▸ **EXERCISE**: Check each line below for "pending" and report how many have it, nothing else.

▸ **SUPPLIED MATERIAL**:
Lemma power_product (a b : Z) :
  (0 <= a)%Z -> (0 <= b)%Z -> inject_Z (2 ^ (a + b)) == inject_Z (2 ^ a) * inject_Z (2 ^ b).
Proof. intros Ha Hb. rewrite Z.pow_add_r, inject_Z_mult by assumption. reflexivity. Qed.

Lemma floor_nonneg (x : Q) : 0 <= x -> (0 <= Qfloor x)%Z.
Proof. intros Hx. change 0%Z with (Qfloor 0). apply Qfloor_resp_le, Hx. Qed.

Lemma dropped_bits_nonneg (x : Q) : (0 <= dropped_bits x)%Z.
Proof. unfold dropped_bits. lia. Qed.

(** The binade of a magnitude: it is below [2^(53+s)], and from
    [2^(52+s)] when bits are dropped. *)
Lemma binade (x : Q) :
  0 <= x ->
  x < inject_Z (2 ^ (53 + dropped_bits x)) /\
  ((0 < dropped_bits x)%Z -> inject_Z (2 ^ (52 + dropped_bits x)) <= x).
Proof.
  intros Hx. pose proof (floor_nonneg x Hx) as Hn.
  pose proof (Qfloor_le x) as Hlow. pose proof (Qlt_floor x) as Hhigh.
  unfold dropped_bits. set (n := Qfloor x) in *.
  destruct (Z.eq_dec n 0%Z) as [Hzero | Hpos].
  - rewrite Hzero in *. cbn [Z.log2 Z.sub Z.opp Z.max Z.compare Z.add].
    split; [| intros Hs; discriminate Hs].
    eapply Qlt_le_trans; [exact Hhigh |].
    rewrite <- Zle_Qle. change (1 <= 2 ^ 53)%Z. lia.
  - assert (Hn1 : (0 < n)%Z) by lia.
    pose proof (Z.log2_spec n Hn1) as [Hk1 Hk2].
    pose proof (Z.log2_nonneg n) as Hk0.
    set (k := Z.log2 n) in *. split.
    + eapply Qlt_le_trans; [exact Hhigh |]. rewrite <- Zle_Qle.
      transitivity (2 ^ Z.succ k)%Z; [lia |].
      apply Z.pow_le_mono_r; lia.
    + intros Hs. replace (52 + Z.max 0 (k - 52))%Z with k by lia.
      eapply Qle_trans; [| exact Hlow]. rewrite <- Zle_Qle. exact Hk1.
Qed.

Lemma dropped_bits_monotone (x y : Q) :
  0 <= x -> x <= y -> (dropped_bits x <= dropped_bits y)%Z.
Proof.
  intros Hx Hxy. unfold dropped_bits.
  pose proof (Qfloor_resp_le x y Hxy) as Hf.
  pose proof (Z.log2_le_mono _ _ Hf). lia.
Qed.

Lemma dropped_bits_comp (x y : Q) : x == y -> dropped_bits x = dropped_bits y.
Proof. intros Hxy. unfold dropped_bits. rewrite Hxy. reflexivity. Qed.

Lemma round_units_comp (x y : Q) : x == y -> round_units x = round_units y.
Proof.
  intros Hxy. unfold round_units. rewrite (dropped_bits_comp x y Hxy).
  f_equal. apply nearest_even_comp. rewrite Hxy. reflexivity.
Qed.

(** The rounded magnitude stays in its binade, ends included. *)
Lemma round_units_binade (x : Q) :
  0 <= x ->
  (0 <= round_units x <= 2 ^ (53 + dropped_bits x))%Z /\
  ((0 < dropped_bits x)%Z -> (2 ^ (52 + dropped_bits x) <= round_units x)%Z).
Proof.
  intros Hx. destruct (binade x Hx) as [Hhigh Hlow].
  pose proof (dropped_bits_nonneg x) as Hs. unfold round_units.
  set (s := dropped_bits x) in *.
  pose proof (power_positive s Hs) as Hp.
  assert (Hps : (0 < 2 ^ s)%Z) by (apply Z.pow_pos_nonneg; lia).
  assert (Hup : (nearest_even (x / inject_Z (2 ^ s)) <= 2 ^ 53)%Z).
  { apply nearest_even_below. apply Qle_shift_div_r; [exact Hp |].
    rewrite <- power_product by lia. apply Qlt_le_weak, Hhigh. }
  assert (Hdown : (0 <= nearest_even (x / inject_Z (2 ^ s)))%Z).
  { apply nearest_even_above. apply Qle_shift_div_l; [exact Hp |].
    change (inject_Z 0) with 0. lra. }
  split; [split |].
  - apply Z.mul_nonneg_nonneg; lia.
  - rewrite Z.pow_add_r by lia. apply Z.mul_le_mono_nonneg_r; lia.
  - intros Hpos. rewrite Z.pow_add_r by lia. apply Z.mul_le_mono_nonneg_r; [lia |].
    apply nearest_even_above. apply Qle_shift_div_l; [exact Hp |].
    rewrite <- power_product by lia. apply Hlow, Hpos.
Qed.

(** Rounding keeps the order of magnitudes. *)
Lemma round_units_monotone (x y : Q) :
  0 <= x -> x <= y -> (round_units x <= round_units y)%Z.
Proof.
  intros Hx Hxy. assert (Hy : 0 <= y) by lra.
  pose proof (dropped_bits_monotone x y Hx Hxy) as Hs.
  pose proof (dropped_bits_nonneg x) as Hsx.
  destruct (Z.eq_dec (dropped_bits x) (dropped_bits y)) as [Heq | Hne].
  - unfold round_units. rewrite Heq. set (s := dropped_bits y) in *.
    apply Z.mul_le_mono_nonneg_r; [apply Z.pow_nonneg; lia |].
    apply nearest_even_monotone.
    pose proof (power_positive s ltac:(lia)) as Hp.
    unfold Qdiv. apply Qmult_le_compat_r; [exact Hxy |].
    apply Qlt_le_weak, Qinv_lt_0_compat, Hp.
  - destruct (round_units_binade x Hx) as [[_ Hup] _].
    destruct (round_units_binade y Hy) as [_ Hdown].
    specialize (Hdown ltac:(lia)).
    transitivity (2 ^ (53 + dropped_bits x))%Z; [exact Hup |].
    transitivity (2 ^ (52 + dropped_bits y))%Z; [| exact Hdown].
    apply Z.pow_le_mono_r; lia.
Qed.

(** A magnitude of at most 53 significant bits is its own rounding. *)
Lemma round_units_exact (m t : Z) :
  (0 <= m <= 2 ^ 53)%Z -> (0 <= t)%Z ->
  round_units (inject_Z (m * 2 ^ t)) = (m * 2 ^ t)%Z.
Proof.
  intros Hm Ht.
  assert (Hpt : (0 < 2 ^ t)%Z) by (apply Z.pow_pos_nonneg; lia).
  assert (Hx : 0 <= inject_Z (m * 2 ^ t)).
  { change 0 with (inject_Z 0). rewrite <- Zle_Qle. apply Z.mul_nonneg_nonneg; lia. }
  destruct (binade _ Hx) as [_ Hlow].
  pose proof (dropped_bits_nonneg (inject_Z (m * 2 ^ t))) as Hs.
  unfold round_units. set (s := dropped_bits (inject_Z (m * 2 ^ t))) in *.
  assert (Hps : (0 < 2 ^ s)%Z) by (apply Z.pow_pos_nonneg; lia).
  assert (Hdiv : exists m', (m * 2 ^ t = m' * 2 ^ s)%Z).
  { destruct (Z.le_gt_cases s t) as [Hst | Hts].
    - exists (m * 2 ^ (t - s))%Z. rewrite <- Z.mul_assoc, <- Z.pow_add_r by lia.
      replace (t - s + s)%Z with t by lia. reflexivity.
    - specialize (Hlow ltac:(lia)). rewrite <- Zle_Qle in Hlow.
      assert (Hbig : (2 ^ 53 * 2 ^ t <= m * 2 ^ t)%Z).
      { rewrite <- Z.pow_add_r by lia. etransitivity; [| exact Hlow].
        apply Z.pow_le_mono_r; lia. }
      apply Z.mul_le_mono_pos_r in Hbig; [| exact Hpt].
      assert (Hm53 : m = (2 ^ 53)%Z) by lia.
      assert (Hs1 : s = (t + 1)%Z).
      { rewrite Hm53, <- Z.pow_add_r in Hlow by lia.
        apply Z.pow_le_mono_r_iff in Hlow; lia. }
      exists (2 ^ 52)%Z. rewrite Hm53, Hs1, <- !Z.pow_add_r by lia.
      f_equal. lia. }
  destruct Hdiv as [m' Hm']. rewrite Hm'.
  f_equal. rewrite <- (nearest_even_whole m') at 2. apply nearest_even_comp.
  rewrite inject_Z_mult. field.
  pose proof (power_positive s Hs). lra.
Qed.

(** *** The nearest double *)

Lemma Qred_whole (z : Z) : Qred (inject_Z z) = inject_Z z.
Proof.
  unfold Qred, inject_Z.
  pose proof (Z.ggcd_gcd z 1) as Hgcd. pose proof (Z.ggcd_correct_divisors z 1) as Hdiv.
  destruct (Z.ggcd z 1) as [g [q1 q2]]. cbn [fst snd] in *.
  rewrite Z.gcd_1_r in Hgcd. subst g. destruct Hdiv as [Hz Hone].
  replace q1 with z by lia. replace q2 with 1%Z by lia. reflexivity.
Qed.

Lemma to_double_comp (x y : Q) : x == y -> to_double x = to_double y.
Proof. intros Hxy. unfold to_double. rewrite (Qred_complete x y Hxy). reflexivity. Qed.

Lemma units_whole (m : Z) : ((m * 2 ^ 1074) # 2 ^ 1074) == inject_Z m.
Proof.
  unfold Qeq. cbn [Qnum Qden inject_Z]. rewrite Pos2Z.inj_pow. lia.
Qed.

(** What rounding a magnitude comes to: an infinity of its sign when the
    rounded magnitude is [2^1024] or more, and else the rounded magnitude
    with its sign. *)
Lemma round_magnitude_cases (negative : bool) (q : Q) :
  let units := round_units (q * inject_Z (2 ^ 1074)) in
  (round_magnitude negative q = Infinity negative /\ (2 ^ 2098 <= units)%Z) \/
  (exists r, round_magnitude negative q = Finite r /\
             r == ((if negative then - units else units)%Z # 2 ^ 1074) /\
             (units < 2 ^ 2098)%Z).
Proof.
  cbn zeta. unfold round_magnitude.
  destruct (Z.leb_spec (2 ^ 2098) (round_units (q * inject_Z (2 ^ 1074)))) as [Hover | Hfits].
  - left. split; [reflexivity | exact Hover].
  - right. eexists. split; [reflexivity |]. split; [apply Qred_correct | exact Hfits].
Qed.

Lemma round_magnitude_whole (negative : bool) (m : Z) :
  (0 <= m <= 2 ^ 53)%Z ->
  round_magnitude negative (inject_Z m) =
  Finite (inject_Z (if negative then - m else m)).
Proof.
  intros Hm. unfold round_magnitude.
  rewrite <- inject_Z_mult, (round_units_exact m 1074) by lia.
  assert (Hfits : (m * 2 ^ 1074 < 2 ^ 2098)%Z).
  { change 2098%Z with (1024 + 1074)%Z. rewrite Z.pow_add_r by lia.
    apply Z.mul_lt_mono_pos_r; [apply Z.pow_pos_nonneg; lia |].
    apply Z.le_lt_trans with (2 ^ 53)%Z; [lia |].
    apply Z.pow_lt_mono_r; lia. }
  destruct (Z.leb_spec (2 ^ 2098) (m * 2 ^ 1074)) as [Hover | _]; [lia |].
  f_equal. rewrite <- (Qred_whole (if negative then - m else m)%Z).
  apply Qred_complete. destruct negative.
  - rewrite <- Z.mul_opp_l. apply units_whole.
  - apply units_whole.
Qed.
(** * Tournament point-of-sale backend

    A shallow embedding of the order sequencer and ledger
    ([server/mariadb.js], [server/firestore.js]), the catalog validation,
    the admin credential guard and session store ([server/mariadb.js]) and
    the login throttle of the HTTP boundary ([index.js]).

    Conventions of the embedding:
    - a JS number that holds a counter, a quantity, an amount or a clock
      reading is a [Z]; JS arithmetic on integers is exact below 2^53, and
      the statements that depend on it carry that bound. Where a number
      lives in JavaScript alone (the counter document and the line totals
      of the document backend) sums and products are rounded to the
      nearest double, [Js.add] and [Js.mul];
    - a JS string is a [string] whose characters are code units below 256;
    - the widths of the columns of the relational schema (INT,
      VARCHAR(10), DECIMAL(10,2)) are not modelled: amounts are whole
      numbers and identifiers are as long as they need to be; statements
      about amounts on the relational backend are for amounts the column
      holds as they are, [Order.fits_decimal_10_2];
    - [null]/[undefined] are [None];
    - a rejected promise or a thrown exception is the [Throw] result. *)

From Stdlib Require Import ZArith QArith Ascii String List Lia.
From Stdlib Require Strings.Byte.
From stdpp Require Import gmap strings list.

Local Open Scope Z_scope.

(** ** JavaScript built-ins used by the server *)

Module Js.

(** [Number.MAX_SAFE_INTEGER]: integers up to it are exact doubles. *)
Definition MAX_SAFE_INTEGER : Z := 9007199254740991.

(** The double nearest to an integer, ties going to the even significand:
    an integer of at most 53 bits is a double, a longer one keeps its 53
    leading bits. (Magnitudes are below 2^1024.) *)
Definition round53 (z : Z) : Z :=
  let a := Z.abs z in
  if a <? 2 ^ 53 then z
  else
    let e := Z.log2 a - 52 in
    let q := Z.shiftr a e in
    let r := a - Z.shiftl q e in
    let half := 2 ^ (e - 1) in
    let q' :=
      if r <? half then q
      else if half <? r then q + 1
      else if Z.even q then q else q + 1 in
    Z.sgn z * Z.shiftl q' e.

(** [a + b] and [a * b] on numbers that hold integers. *)
Definition add (a b : Z) : Z := round53 (a + b).
Definition mul (a b : Z) : Z := round53 (a * b).

Definition digit_char (d : Z) : ascii := ascii_of_nat (48 + Z.to_nat d).

(** Decimal digits of a non-negative integer, most significant first. *)
Fixpoint dec_digits (fuel : nat) (n : Z) : list ascii :=
  match fuel with
  | O => []
  | S f =>
      if n <? 10 then [digit_char n]
      else dec_digits f (n / 10) ++ [digit_char (n mod 10)]
  end.

Definition dec_fuel (n : Z) : nat := S (Z.to_nat (Z.log2 n)).

(** [Number.prototype.toString()] on an integer value. *)
Definition toString (n : Z) : string :=
  if n <? 0
  then String "-"%char (string_of_list_ascii (dec_digits (dec_fuel (- n)) (- n)))
  else string_of_list_ascii (dec_digits (dec_fuel n) n).

(** The filler of [padStart]/[padEnd]: the pad string repeated and cut to
    [n] characters ([cur] is what is left of the current repetition). *)
Fixpoint fill (n : nat) (cur pad : list ascii) : list ascii :=
  match n with
  | O => []
  | S n' =>
      match cur with
      | c :: r => c :: fill n' r pad
      | [] =>
          match pad with
          | c :: r => c :: fill n' r pad
          | [] => []
          end
      end
  end.

(** [String.prototype.padStart(targetLength, padString)]. *)
Definition padStart (targetLength : nat) (padString s : string) : string :=
  let len := String.length s in
  if (targetLength <=? len)%nat then s
  else
    match padString with
    | EmptyString => s
    | _ =>
        string_of_list_ascii
          (fill (targetLength - len) [] (list_ascii_of_string padString))
        +:+ s
    end.

(** Value of a string of decimal digits read left to right. *)
Definition digit_val (c : ascii) : Z := Z.of_nat (nat_of_ascii c) - 48.

Fixpoint dec_value_from (acc : Z) (l : list ascii) : Z :=
  match l with
  | [] => acc
  | c :: r => dec_value_from (10 * acc + digit_val c) r
  end.

Definition dec_value (s : string) : Z :=
  dec_value_from 0 (list_ascii_of_string s).

(** The characters "0" to "9". *)
Definition is_decimal_digit (c : ascii) : bool :=
  let n := nat_of_ascii c in ((48 <=? n) && (n <=? 57))%nat.

(** JS white space among the code units below 256:
    TAB, LF, VT, FF, CR, SPACE and NBSP. *)
Definition is_white_space (c : ascii) : bool :=
  let n := nat_of_ascii c in
  ((9 <=? n) && (n <=? 13) || (n =? 32) || (n =? 160))%nat.

Fixpoint trim_start (l : list ascii) : list ascii :=
  match l with
  | c :: r => if is_white_space c then trim_start r else l
  | [] => []
  end.

(** [String.prototype.trim()]. *)
Definition trim (s : string) : string :=
  string_of_list_ascii
    (rev (trim_start (rev (trim_start (list_ascii_of_string s))))).

(** Results of code that may throw, and the sequencing of [await]. *)
Inductive result (E A : Type) : Type :=
| Ok (a : A)
| Throw (e : E).
Arguments Ok {E A} a.
Arguments Throw {E A} e.

Definition bind {E A B} (r : result E A) (k : A -> result E B) : result E B :=
  match r with
  | Ok a => k a
  | Throw e => Throw e
  end.

End Js.

Global Instance result_bind {E} : MBind (Js.result E) :=
  fun A B k r => Js.bind r k.
Global Instance result_ret {E} : MRet (Js.result E) := @Js.Ok E.

(** ** Orders as the client submits them *)

Module Order.

(** One entry of [orderData.items]. *)
Record item := Item {
  name : string;
  qty : Z;
  price : Z;
}.

(** The request body handed to [submitOrder]. The body is not validated:
    [items] may be missing ([None]), and [totalAmount] is whatever the
    client computed. *)
Record order_data := OrderData {
  totalAmount : Z;
  paymentType : string;
  items : option (list item);
}.

(** [{ ...orderData, orderId: newOrderId }] *)
Record order := MkOrder {
  data : order_data;
  orderId : string;
}.

(** [newCount.toString().padStart(4, "0")] *)
Definition newOrderId (newCount : Z) : string :=
  Js.padStart 4 "0" (Js.toString newCount).

(** [orderData.paymentType === "Venmo" ? "pending" : "paid"] *)
Definition status_of (paymentType : string) : string :=
  if decide (paymentType = "Venmo") then "pending" else "paid".




End Order.

(** ** The relational backend ([server/mariadb.js]) *)

Module Maria.
Import Js Order.

(** Row of [orders]; the AUTO_INCREMENT [id] is the position in the table,
    which is kept in insertion order. *)
Record order_row := OrderRow {
  o_orderId : string;
  o_totalAmount : Z;
  o_paymentType : string;
  o_status : string;
  o_timestamp : Z;
}.

(** Row of [transactions], in insertion order as well. *)
Record tx_row := TxRow {
  t_orderId : string;
  t_item : string;
  t_quantity : Z;
  t_total : Z;
}.

(** The committed content of the database: the [count] of the row
    [meta.id = 'counter'] (absent when the row is), and the two tables. *)
Record db := Db {
  counter : option Z;
  orders : list order_row;
  transactions : list tx_row;
}.

(** The calls [submitOrder] makes on the pool and the connection. *)
Inductive op :=
| GetConnection
| BeginTransaction
| SelectCounter
| UpdateCounter
| InsertOrder
| InsertItem (k : nat)
| Commit
| Rollback.

Inductive error :=
| DbError (o : op)
| DuplicateEntry (id : string)
| TypeError (what : string).

(** A connection: what is committed, and the working copy of the open
    transaction, if any. Other connections read [committed] only. *)
Record conn := Conn {
  committed : db;
  working : option db;
}.

Definition view (c : conn) : db := default (committed c) (working c).

Definition write (d : db) (c : conn) : conn :=
  match working c with
  | Some _ => Conn (committed c) (Some d)
  | None => Conn d None
  end.

(** Code running on a connection: the connection survives an exception. *)
Definition io (A : Type) : Type := conn -> result error A * conn.

#[export] Instance io_ret : MRet io := fun A a c => (Ok a, c).
#[export] Instance io_bind : MBind io := fun A B k m c =>
  match m c with
  | (Ok a, c') => k a c'
  | (Throw e, c') => (Throw e, c')
  end.

Definition throw {A} (e : error) : io A := fun c => (Throw e, c).

Definition try_catch {A} (m : io A) (handler : error -> io A) : io A :=
  fun c =>
    match m c with
    | (Ok a, c') => (Ok a, c')
    | (Throw e, c') => handler e c'
    end.

Section WithFaults.
(** Which calls the server or the network makes fail. *)
Variable faulty : op -> bool.

Definition call {A} (o : op) (run : io A) : io A :=
  fun c => if faulty o then (Throw (DbError o), c) else run c.

Definition beginTransaction : io unit :=
  call BeginTransaction (fun c => (Ok (), Conn (view c) (Some (view c)))).

Definition commit : io unit :=
  call Commit (fun c => (Ok (), Conn (view c) None)).

Definition rollback : io unit :=
  call Rollback (fun c => (Ok (), Conn (committed c) None)).

(** [SELECT count FROM meta WHERE id = 'counter' FOR UPDATE] *)
Definition select_counter : io (option Z) :=
  call SelectCounter (fun c => (Ok (counter (view c)), c)).

(** [UPDATE meta SET count = ? WHERE id = 'counter'] *)
Definition update_counter (newCount : Z) : io unit :=
  call UpdateCounter (fun c =>
    let d := view c in
    (Ok (), write (Db ((fun _ => newCount) <$> counter d) (orders d) (transactions d)) c)).

(** [INSERT INTO orders ...]; [orderId] is UNIQUE. *)
Definition insert_order (r : order_row) : io unit :=
  call InsertOrder (fun c =>
    let d := view c in
    if bool_decide (o_orderId r ∈ o_orderId <$> orders d)
    then (Throw (DuplicateEntry (o_orderId r)), c)
    else (Ok (), write (Db (counter d) (orders d ++ [r]) (transactions d)) c)).

(** [INSERT INTO transactions ...] for the [k]-th item. *)
Definition insert_transaction (k : nat) (r : tx_row) : io unit :=
  call (InsertItem k) (fun c =>
    let d := view c in
    (Ok (), write (Db (counter d) (orders d) (transactions d ++ [r])) c)).

(** [await Promise.all(items.map(item => conn.query(...)))]: every
    query is queued on the connection and runs; the first rejection is
    the one the [await] throws. *)
Fixpoint insert_all (k : nat) (rows : list tx_row) : io unit :=
  match rows with
  | [] => mret ()
  | r :: rs => fun c =>
      let '(res1, c1) := insert_transaction k r c in
      let '(res2, c2) := insert_all (S k) rs c1 in
      (match res1 with Throw e => Throw e | Ok _ => res2 end, c2)
  end.

Definition order_row_of (now : Z) (orderData : order_data) (id : string) : order_row :=
  OrderRow id (totalAmount orderData) (paymentType orderData)
           (status_of (paymentType orderData)) now.

Definition tx_row_of (id : string) (it : item) : tx_row :=
  TxRow id (name it) (qty it) (price it * qty it).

▸ **SOLUTION TO THIS PROBLEM**: 2